(** C10: an omitted parameter is read as its default, the depth as 1,
    [include_employees] as true and [sort_employees] as [full_name]: the
    handler does what it does when the default is given; and a value
    that is given and is malformed or out of range is answered 400 with
    no statement issued. *)
Theorem getDepartment_defaults (rangeKeys : gmap Z deptNode -> list Z)
    (orderBy : string -> list Employee -> list Employee)
    (idStr : string) (q : Values) (w : World) :
  (Get q "depth" = "" -> Get q "include_employees" = "" -> Get q "sort_employees" = "" ->
   getDepartment_params q = inr (mkGetParams 1 true "full_name"))
  /\ (Get q "depth" = "" ->
      getDepartment rangeKeys orderBy idStr q w
      = getDepartment rangeKeys orderBy idStr (("depth", "1") :: q) w)
  /\ (Get q "include_employees" = "" ->
      getDepartment rangeKeys orderBy idStr q w
      = getDepartment rangeKeys orderBy idStr (("include_employees", "true") :: q) w)
  /\ (Get q "sort_employees" = "" ->
      getDepartment rangeKeys orderBy idStr q w
      = getDepartment rangeKeys orderBy idStr (("sort_employees", "full_name") :: q) w)
  /\ (Get q "depth" <> "" ->
      (forall val, strconv.Atoi (Get q "depth") = Some val -> val < 1 \/ 5 < val) ->
      status (fst (getDepartment rangeKeys orderBy idStr q w)) = StatusBadRequest
      /\ snd (getDepartment rangeKeys orderBy idStr q w) = w)
  /\ (Get q "include_employees" <> "" ->
      strconv.ParseBool (Get q "include_employees") = None ->
      status (fst (getDepartment rangeKeys orderBy idStr q w)) = StatusBadRequest
      /\ snd (getDepartment rangeKeys orderBy idStr q w) = w)
  /\ (Get q "sort_employees" <> "" -> Get q "sort_employees" <> "full_name" ->
      Get q "sort_employees" <> "created_at" ->
      status (fst (getDepartment rangeKeys orderBy idStr q w)) = StatusBadRequest
      /\ snd (getDepartment rangeKeys orderBy idStr q w) = w).
Proof.
  split; [|split; [|split; [|split; [|split; [|split]]]]].
  - intros Hd Hi Hs. unfold getDepartment_params. by rewrite Hd, Hi, Hs.
  - intros Hd. unfold getDepartment. f_equal. unfold getDepartment_params.
    rewrite (Get_other q "depth" "include_employees"),
      (Get_other q "depth" "sort_employees") by reflexivity.
    cbn [Get]. by rewrite Hd.
  - intros Hi. unfold getDepartment. f_equal. unfold getDepartment_params.
    rewrite (Get_other q "include_employees" "depth"),
      (Get_other q "include_employees" "sort_employees") by reflexivity.
    cbn [Get]. by rewrite Hi.
  - intros Hs. unfold getDepartment. f_equal. unfold getDepartment_params.
    rewrite (Get_other q "sort_employees" "depth"),
      (Get_other q "sort_employees" "include_employees") by reflexivity.
    cbn [Get]. by rewrite Hs.
  - intros Hne Hbad.
    assert (exists r, getDepartment_params q = inl r) as [r Hr]; [|by eapply getDepartment_refused].
    unfold getDepartment_params. cbv zeta. apply String.eqb_neq in Hne. rewrite Hne. cbn [negb].
    destruct (strconv.Atoi (Get q "depth")) as [val|]; [|eauto].
    destruct (Hbad val eq_refl).
    + destruct (Z.geb_spec val 1); [lia|]. cbn [andb]. eauto.
    + destruct (Z.leb_spec val 5); [lia|]. rewrite andb_false_r. eauto.
  - intros Hne Hbad.
    assert (exists r, getDepartment_params q = inl r) as [r Hr]; [|by eapply getDepartment_refused].
    unfold getDepartment_params. cbv zeta. apply String.eqb_neq in Hne. rewrite Hne, Hbad.
    cbn [negb]. destruct (if negb _ then _ else _); eauto.
  - intros Hne Hf Hc.
    assert (exists r, getDepartment_params q = inl r) as [r Hr]; [|by eapply getDepartment_refused].
    unfold getDepartment_params. cbv zeta.
    apply String.eqb_neq in Hne, Hf, Hc. rewrite Hne, Hf, Hc. cbn [negb andb].
    destruct (if negb _ then _ else _); [|eauto].
    destruct (if negb _ then _ else _); eauto.
Qed.
(** * Strings through merge_chunk *)

(** The [if] body changes nothing but the [tool_calls] of the accumulator. *)
Lemma route_tool_call_other_keys (acc1 delta : dict) (tool_calls final_response' : value)
    (delta' : dict) (r : outcome) (k : string) :
  route_tool_call (VDict acc1) delta tool_calls = (final_response', delta', r) ->
  k <> "tool_calls" ->
  field k final_response' = dict_get k acc1.
Proof.
  intros H Hk. unfold route_tool_call in H.
  destruct (py_getitem tool_calls (VInt 0)) as [entry|e];
    [|injection H as <- _ _; apply field_dict].
  destruct (pop_index entry) as [[index fields]|e];
    [|injection H as <- _ _; apply field_dict].
  destruct (py_getitem (VDict acc1) (VStr "tool_calls")) as [slots|e];
    [|injection H as <- _ _; apply field_dict].
  destruct (py_getitem slots index) as [slot|e];
    [|injection H as <- _ _; apply field_dict].
  destruct (merge_fields slot fields) as [slot' r'].
  injection H as <- _ _. cbn [put_item].
  rewrite field_dict. apply dict_get_set_ne. congruence.
Qed.

(** X7: the appending of C1 seen from [merge_chunk]: every string field of the
    delta other than [role] is appended by a call that completes. *)
Lemma merge_chunk_appends_string
    (acc delta : dict) (k v old : string) (acc' : value) (delta' : dict) :
  NoDup (dict_keys delta) ->
  (k, VStr v) ∈ delta -> k <> "role" ->
  dict_get k acc = Some (VStr old) ->
  merge_chunk acc delta = (acc', delta', Done) ->
  field k acc' = Some (VStr (old +:+ v)).
Proof.
  intros Hnd Hin Hrole Hold H. unfold merge_chunk in H.
  destruct (merge_fields (VDict acc) (dict_del "role" delta)) as [t1 r1] eqn:H1.
  destruct r1 as [|e]; [|done].
  assert (Hin1 : (k, VStr v) ∈ dict_del "role" delta)
    by (apply dict_del_elem_ne; [congruence|done]).
  assert (Hnd1 : NoDup (dict_keys (dict_del "role" delta))) by (by apply dict_del_NoDup).
  destruct (merge_fields_field _ _ _ _ _ _ Hnd1 Hin1 H1) as [Hpresent _].
  destruct (Hpresent _ Hold eq_refl) as [_ Happ]. simpl in Happ.
  destruct (merge_fields_dict _ _ _ _ H1) as (acc1 & -> & _ & _).
  rewrite field_dict in Happ.
  destruct (dict_get "tool_calls" (dict_del "role" delta)) as [tc|] eqn:Htc;
    [|injection H as <- _; by rewrite field_dict].
  destruct (truthy tc) eqn:Ht; [|injection H as <- _; by rewrite field_dict].
  destruct (py_len tc) as [n|e]; [|done].
  destruct (Z.ltb 0 n); [|injection H as <- _; by rewrite field_dict].
  destruct (decide (k = "tool_calls")) as [->|Hk].
  - exfalso. apply dict_get_unique in Hin1; [|done].
    rewrite Htc in Hin1. injection Hin1 as ->.
    destruct (route_tool_call_raises (VDict acc1) (dict_del "role" delta) (VStr v) eq_refl)
      as [e He].
    rewrite H in He. done.
  - by rewrite (route_tool_call_other_keys _ _ _ _ _ _ _ H Hk).
Qed.

(** * Facts about parse_type *)

Lemma last_items_elem (parsed : list value) (it : value) :
  last_items parsed = Some it -> exists p, p ∈ parsed /\ array_items p = Some it.
Proof.
  induction parsed as [|p rest IH]; simpl; [done|].
  destruct (last_items rest) as [it'|].
  - intros [= ->]. destruct (IH eq_refl) as (q & Hq & Hit).
    exists q. split; [|done]. apply elem_of_cons. by right.
  - intros H. exists p. split; [|done]. apply elem_of_cons. by left.
Qed.

Lemma array_items_nullable (d : dict) (v : value) :
  array_items (VDict (dict_set "nullable" v d)) = array_items (VDict d).
Proof.
  unfold array_items. rewrite !dict_get_set_ne by done. done.
Qed.

Section schema_facts.

Variable set_order : list value -> list value.

Lemma parse_type_Union (args : list annotation) :
  parse_type set_order (Union args)
  = union_schema set_order (map (fun arg => (arg, parse_type set_order arg)) args).
Proof. reflexivity. Qed.

Lemma existsb_paired {A B : Type} (f : A -> bool) (g : A -> B) (l : list A) :
  existsb (fun a => f (fst a)) (map (fun x => (x, g x)) l) = existsb f l.
Proof. induction l as [|x l IH]; simpl; [done|]. by rewrite IH. Qed.

Lemma filter_paired {A B : Type} (f : A -> bool) (g : A -> B) (l : list A) :
  List.filter (fun a => f (fst a)) (map (fun x => (x, g x)) l)
  = map (fun x => (x, g x)) (List.filter f l).
Proof.
  induction l as [|x l IH]; simpl; [done|].
  destruct (f x); simpl; by rewrite IH.
Qed.

Lemma snd_paired {A B : Type} (g : A -> B) (l : list A) :
  map snd (map (fun x => (x, g x)) l) = map g l.
Proof. induction l as [|x l IH]; simpl; [done|]. by rewrite IH. Qed.

Lemma filter_elem {A : Type} (f : A -> bool) (l : list A) (x : A) :
  x ∈ List.filter f l -> x ∈ l.
Proof.
  induction l as [|y l IH]; simpl; [done|].
  destruct (f y); rewrite ?elem_of_cons; intros H; [destruct H|]; auto.
Qed.

(** The loop of the general case when no argument raises: the names in
    argument order, and the [items] of the last array member. *)
Lemma union_loop_ok (parsed : list value) : forall (types : list value) (items : value),
  union_loop (map Ok parsed) types items
  = Ok ((types ++ map type_of_parsed parsed)%list, default items (last_items parsed)).
Proof.
  induction parsed as [|p rest IH]; intros types items; simpl.
  - by rewrite app_nil_r.
  - rewrite IH, <- app_assoc. simpl. do 2 f_equal.
    destruct (last_items rest); [done|]. by destruct (array_items p).
Qed.

(** A result of the general case: the [type] is a list. *)
Lemma union_general_fragment (parsed_args : list (result value)) (p : value) :
  union_general set_order parsed_args = Ok p ->
  exists d types, p = VDict d /\ dict_get "type" d = Some (VList types) /\
                  array_items p = None.
Proof.
  unfold union_general.
  destruct (union_loop parsed_args [] VNone) as [[types items]|e]; [|done].
  destruct (forallb hashable types); [|done].
  intros [= <-]. destruct (truthy items).
  - exists (dict_set "items" items [("type", VList (set_order types))]), (set_order types).
    by split_and!.
  - by exists [("type", VList (set_order types))], (set_order types).
Qed.

(** Whatever the annotation, a fragment returned by [parse_type] is a
    dict with a [type] key, and its [items], when it is an array with
    [items], is a non-empty dict. *)
Lemma parse_type_fragment (a : annotation) : forall (p : value),
  parse_type set_order a = Ok p ->
  exists d, p = VDict d /\ is_Some (dict_get "type" d) /\
            forall it, array_items p = Some it -> truthy it = true.
Proof.
  induction a as [a Hu Hl Hd|args IH|args IH|args IH] using annotation_ind; intros p.
  - destruct a as [| | | | | | |name h|args|args|args]; simpl;
      try (by (exfalso; first [by eapply Hu | by eapply Hl | by eapply Hd]));
      try (intros [= <-]; eexists; split_and!; [done|by eexists|done]).
    destruct h; [|done].
    intros [= <-]; eexists; split_and!; [done|by eexists|done].
  - rewrite parse_type_Union. unfold union_schema.
    set (paired := map (fun arg => (arg, parse_type set_order arg)) args).
    assert (Hgen : union_general set_order (map snd paired) = Ok p ->
              exists d, p = VDict d /\ is_Some (dict_get "type" d) /\
                        forall it, array_items p = Some it -> truthy it = true).
    { intros H. destruct (union_general_fragment _ _ H) as (d & types & -> & Ht & Hit).
      exists d. split_and!; [done|by eexists|]. intros it. by rewrite Hit. }
    destruct (existsb _ paired); [|done].
    destruct (List.filter _ paired) as [|[T parsed] [|? ?]] eqn:Hf; try done.
    destruct parsed as [parsed|e]; [|done].
    destruct parsed as [| | | | | |d]; try done.
    destruct (dict_get "type" d) as [t|] eqn:Ht; [|done].
    intros [= <-].
    assert (HT : (T, Ok (VDict d)) ∈ paired).
    { apply (filter_elem (fun a => negb (is_NoneType (fst a)))). rewrite Hf.
      apply elem_of_cons. by left. }
    apply list_elem_of_fmap in HT as (T' & [= <- HT'] & Hin).
    rewrite Forall_forall in IH.
    destruct (IH _ Hin _ (eq_sym HT')) as (d' & [= <-] & _ & Hitems).
    eexists. split_and!; [done| |].
    + rewrite dict_get_set_ne by done. by eexists.
    + intros it. rewrite array_items_nullable. apply Hitems.
  - destruct args as [|arg args]; simpl.
    + intros [= <-]. eexists. split_and!; [done|by eexists|].
      intros it [= <-]. done.
    + destruct (parse_type set_order arg) as [q|e]; [|done].
      intros [= <-]. eexists. split_and!; [done|by eexists|].
      intros it [= <-]. done.
  - assert (Hobj : forall extra, exists d,
              VDict [("type", VStr "object"); ("additionalProperties", extra)] = VDict d /\
              is_Some (dict_get "type" d) /\
              forall it, array_items
                           (VDict [("type", VStr "object"); ("additionalProperties", extra)])
                         = Some it -> truthy it = true).
    { intros extra. eexists. split_and!; [done|by eexists|done]. }
    destruct args as [|k [|value_type [|? ?]]]; simpl; try (intros [= <-]; apply Hobj).
    destruct (parse_type set_order value_type) as [q|e]; [|done].
    intros [= <-]. apply Hobj.
Qed.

_What you have to do_. What do the lines above say from the one containing "exists q. split;" down to the one containing "- rewrite IH, <- app_assoc."? Return them exactly, both end lines included, and only them.

_Response to this task_.
    exists q. split; [|done]. apply elem_of_cons. by right.
  - intros H. exists p. split; [|done]. apply elem_of_cons. by left.
Qed.

Lemma array_items_nullable (d : dict) (v : value) :
  array_items (VDict (dict_set "nullable" v d)) = array_items (VDict d).
Proof.
  unfold array_items. rewrite !dict_get_set_ne by done. done.
Qed.

Section schema_facts.

Variable set_order : list value -> list value.

Lemma parse_type_Union (args : list annotation) :
  parse_type set_order (Union args)
  = union_schema set_order (map (fun arg => (arg, parse_type set_order arg)) args).
Proof. reflexivity. Qed.

Lemma existsb_paired {A B : Type} (f : A -> bool) (g : A -> B) (l : list A) :
  existsb (fun a => f (fst a)) (map (fun x => (x, g x)) l) = existsb f l.
Proof. induction l as [|x l IH]; simpl; [done|]. by rewrite IH. Qed.

Lemma filter_paired {A B : Type} (f : A -> bool) (g : A -> B) (l : list A) :
  List.filter (fun a => f (fst a)) (map (fun x => (x, g x)) l)
  = map (fun x => (x, g x)) (List.filter f l).
Proof.
  induction l as [|x l IH]; simpl; [done|].
  destruct (f x); simpl; by rewrite IH.
Qed.

Lemma snd_paired {A B : Type} (g : A -> B) (l : list A) :
  map snd (map (fun x => (x, g x)) l) = map g l.
Proof. induction l as [|x l IH]; simpl; [done|]. by rewrite IH. Qed.

Lemma filter_elem {A : Type} (f : A -> bool) (l : list A) (x : A) :
  x ∈ List.filter f l -> x ∈ l.
Proof.
  induction l as [|y l IH]; simpl; [done|].
  destruct (f y); rewrite ?elem_of_cons; intros H; [destruct H|]; auto.
Qed.

(** The loop of the general case when no argument raises: the names in
    argument order, and the [items] of the last array member. *)
Lemma union_loop_ok (parsed : list value) : forall (types : list value) (items : value),
  union_loop (map Ok parsed) types items
  = Ok ((types ++ map type_of_parsed parsed)%list, default items (last_items parsed)).
Proof.
  induction parsed as [|p rest IH]; intros types items; simpl.
  - by rewrite app_nil_r.
  - rewrite IH, <- app_assoc. simpl. do 2 f_equal.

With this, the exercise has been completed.